[What to do]:
Please copy each line of the listing below in which the word "Hlast" appears.

_ _ _ _ _

(** ** Player names *)

Lemma chars_lstrip_suffix (s : string) :
  exists spaces,
    list_ascii_of_string s = spaces ++ list_ascii_of_string (lstrip s).
Proof.
  induction s as [|c s IH]; cbn [lstrip].
  - exists []. reflexivity.
  - destruct (is_space c).
    + destruct IH as (sp & Hsp). exists (c :: sp). cbn. now rewrite Hsp.
    + exists []. reflexivity.
Qed.

Lemma lstrip_head (s : string) :
  hd_error (list_ascii_of_string (lstrip s)) <> Some " "%char.
Proof.
  induction s as [|c s IH]; cbn [lstrip]; [discriminate|].
  destruct (is_space c) eqn:E; [exact IH|].
  cbn. intros [= ->]. discriminate E.
Qed.

Lemma chars_rstrip_prefix (s : string) :
  exists spaces,
    list_ascii_of_string s = list_ascii_of_string (rstrip s) ++ spaces.
Proof.
  induction s as [|c s IH]; cbn [rstrip].
  - exists []. reflexivity.
  - destruct IH as (sp & Hsp).
    destruct (rstrip s) as [|c' r] eqn:Er.
    + destruct (is_space c).
      * exists (c :: sp). cbn in *. now rewrite Hsp.
      * exists sp. cbn in *. now rewrite Hsp.
    + exists sp. cbn in *. now rewrite Hsp.
Qed.

Lemma rstrip_last (s : string) :
  last (list_ascii_of_string (rstrip s)) "x"%char <> " "%char.
Proof.
  induction s as [|c s IH]; cbn [rstrip]; [discriminate|].
  destruct (rstrip s) as [|c' r] eqn:Er.
  - destruct (is_space c) eqn:E; [discriminate|].
    cbn. intros ->. discriminate E.
  - exact IH.
Qed.

Lemma last_app_nonempty {A} (l1 l2 : list A) (d : A) :
  l2 <> [] -> last (l1 ++ l2) d = last l2 d.
Proof.
  intros Hne. induction l1 as [|a l1 IH]; [reflexivity|].
  cbn [app]. rewrite <- IH.
  destruct (l1 ++ l2) eqn:E; [|reflexivity].
  apply app_eq_nil in E. destruct E. contradiction.
Qed.

Lemma chars_filter (p : ascii -> bool) (s : string) :
  list_ascii_of_string (string_filter p s)
  = filter p (list_ascii_of_string s).
Proof.
  induction s as [|c s IH]; cbn; [reflexivity|].
  destruct (p c); cbn; now rewrite IH.
Qed.

Lemma chars_substring_prefix (n : nat) (s : string) :
  list_ascii_of_string (String.substring 0 n s)
  = firstn n (list_ascii_of_string s).
Proof.
  revert s. induction n as [|n IH]; intros s.
  - destruct s; reflexivity.
  - destruct s as [|c s]; cbn; [reflexivity|]. now rewrite IH.
Qed.

Lemma Forall_firstn {A} (P : A -> Prop) (n : nat) (l : list A) :
  Forall P l -> Forall P (firstn n l).
Proof.
  intros H. revert n. induction H; intros [|n]; cbn; constructor; auto.
Qed.

(** X25. A sanitized player name has at most 16 characters, all of them
    printable, and neither begins nor ends with a space. *)
Theorem sanitize_name_shape (raw_name : string) :
  let cs := list_ascii_of_string (sanitize_name raw_name) in
  (List.length cs <= 16)%nat /\
  Forall (fun c => isprintable c = true) cs /\
  hd_error cs <> Some " "%char /\
  last cs "x"%char <> " "%char.
Proof.
  cbv zeta. unfold sanitize_name.
  set (cut := String.substring 0 16 (string_filter isprintable raw_name)).
  assert (Hcut : list_ascii_of_string cut
                 = firstn 16 (filter isprintable
                                (list_ascii_of_string raw_name))).
  { unfold cut. now rewrite chars_substring_prefix, chars_filter. }
  destruct (chars_rstrip_prefix cut) as (sp2 & H2).
  destruct (chars_lstrip_suffix (rstrip cut)) as (sp1 & H1).
  set (out := list_ascii_of_string (lstrip (rstrip cut))) in *.
  assert (Hall : list_ascii_of_string cut = sp1 ++ out ++ sp2).
  { rewrite H2, H1. now rewrite app_assoc. }
  assert (Hlen : (List.length (list_ascii_of_string cut) <= 16)%nat).
  { rewrite Hcut. apply firstn_le_length. }
  assert (Hpr : Forall (fun c => isprintable c = true)
                  (list_ascii_of_string cut)).
  { rewrite Hcut. apply Forall_firstn. apply Forall_forall.
    intros c Hin. apply filter_In in Hin. tauto. }
  repeat split.
  - rewrite Hall, !length_app in Hlen. lia.
  - rewrite Hall in Hpr. apply Forall_app in Hpr. destruct Hpr as [_ Hpr].
    apply Forall_app in Hpr. tauto.
  - apply lstrip_head.
  - pose proof (rstrip_last cut) as Hlast. rewrite H1 in Hlast.
    fold out in Hlast.
    destruct out as [|c o] eqn:Eo; [discriminate|].
    rewrite last_app_nonempty in Hlast by discriminate. exact Hlast.
Qed.

(** ** The broadcast *)

Lemma logged_refl (s : GameServer.t) : logged [] s s.
Proof. unfold logged. rewrite app_nil_r. repeat split. Qed.

Lemma logged_trans (evs1 evs2 : list IoEvent) (a b c : GameServer.t) :
  logged evs1 a b -> logged evs2 b c -> logged (evs1 ++ evs2) a c.
Proof.
  unfold logged. intros (H1 & H2 & H3 & H4 & H5) (K1 & K2 & K3 & K4 & K5).
  rewrite K1, H1, app_assoc. repeat split; congruence.
Qed.

Lemma logged_log (ev : IoEvent) (s : GameServer.t) :
  logged [ev] s (snd (GameServer.log ev s)).
Proof. unfold logged. cbn. repeat split. Qed.

Lemma send_datagrams (msg : ServerMsg) (addrs : list Addr) :
  forall s,
    fst (for_each addrs (fun a => GameServer.log (IoSendTo a msg)) s)
    = Return tt /\
    logged (map (fun a => IoSendTo a msg) addrs) s
      (snd (for_each addrs (fun a => GameServer.log (IoSendTo a msg)) s)).
Proof.
  induction addrs as [|a addrs IH]; intros s; cbn [for_each map].
  - split; [reflexivity | apply logged_refl].
  - unfold bind. cbn [GameServer.log modify].
    destruct (IH (GameServer.set_io (GameServer.io s ++ [IoSendTo a msg]) s))
      as [Hr Hl].
    unfold GameServer.log, modify.
    split; [exact Hr|].
    change (IoSendTo a msg :: map (fun a0 => IoSendTo a0 msg) addrs)
      with ([IoSendTo a msg] ++ map (fun a0 => IoSendTo a0 msg) addrs).
    eapply logged_trans; [|exact Hl].
    apply (logged_log (IoSendTo a msg) s).
Qed.

Lemma send_to_client_logged (player_id : string) (msg : ServerMsg)
  (s : GameServer.t) (c : Client.t) :
  Dict.get player_id (GameServer.clients s) = Some c ->
  fst (GameServer._send_to_client player_id msg s)
  = Return (Socket.connected (Client.socket c)) /\
  logged (if Socket.connected (Client.socket c)
          then [IoSend (Socket.peer (Client.socket c)) msg] else [])
    s (snd (GameServer._send_to_client player_id msg s)).
Proof.
  intros Hget.
  unfold GameServer._send_to_client, GameServer.log, bind, get, modify, ret.
  cbn. rewrite Hget.
  destruct (Socket.connected (Client.socket c)); cbn.
  - split; [reflexivity|]. unfold logged. cbn. repeat split.
  - split; [reflexivity | apply logged_refl].
Qed.

Lemma send_state_to_spec (msg : ServerMsg) (es : Dict.t Client.t) :
  forall s disconnected,
    (forall kv, In kv es ->
       Dict.get (fst kv) (GameServer.clients s) = Some (snd kv)) ->
    fst (GameServer.send_state_to msg (Dict.keys es) disconnected s)
    = Return (disconnected ++ lost_ids es) /\
    logged (tcp_sends msg es) s
      (snd (GameServer.send_state_to msg (Dict.keys es) disconnected s)).
Proof.
  induction es as [|[k c] es IH]; intros s disconnected Hes;
    cbn [Dict.keys map fst GameServer.send_state_to].
  - unfold lost_ids. cbn. rewrite app_nil_r.
    split; [reflexivity | apply logged_refl].
  - rewrite bind_get.
    pose proof (Hes (k, c) (or_introl eq_refl)) as Hkc. cbn [snd fst] in Hkc.
    rewrite Hkc.
    unfold tcp_sends, lost_ids, reachable, lost. cbn [filter snd fst].
    destruct (Client.joined c) eqn:Hj; cbn [andb].
    + destruct (send_to_client_logged k msg s c Hkc) as [Hr Hl].
      unfold bind.
      destruct (GameServer._send_to_client k msg s) as [o s1].
      cbn [fst snd] in Hr, Hl. subst o.
      assert (Hes1 : forall kv, In kv es ->
                Dict.get (fst kv) (GameServer.clients s1) = Some (snd kv)).
      { intros kv Hin. destruct Hl as (_ & Hc & _). rewrite Hc.
        apply Hes. now right. }
      destruct (Socket.connected (Client.socket c)); cbn [negb map].
      * destruct (IH s1 disconnected Hes1) as [Hr1 Hl1].
        split; [exact Hr1|].
        exact (logged_trans [IoSend (Socket.peer (Client.socket c)) msg]
                 (tcp_sends msg es) s s1 _ Hl Hl1).
      * destruct (IH s1 (disconnected ++ [k]) Hes1) as [Hr1 Hl1].
        split.
        -- rewrite <- app_assoc in Hr1. exact Hr1.
        -- exact (logged_trans [] (tcp_sends msg es) s s1 _ Hl Hl1).
    + apply IH. intros kv Hin. apply Hes. now right.
Qed.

_ _ _ _ _

[Response to this exercise]:
  - pose proof (rstrip_last cut) as Hlast. rewrite H1 in Hlast.
    fold out in Hlast.
    rewrite last_app_nonempty in Hlast by discriminate. exact Hlast.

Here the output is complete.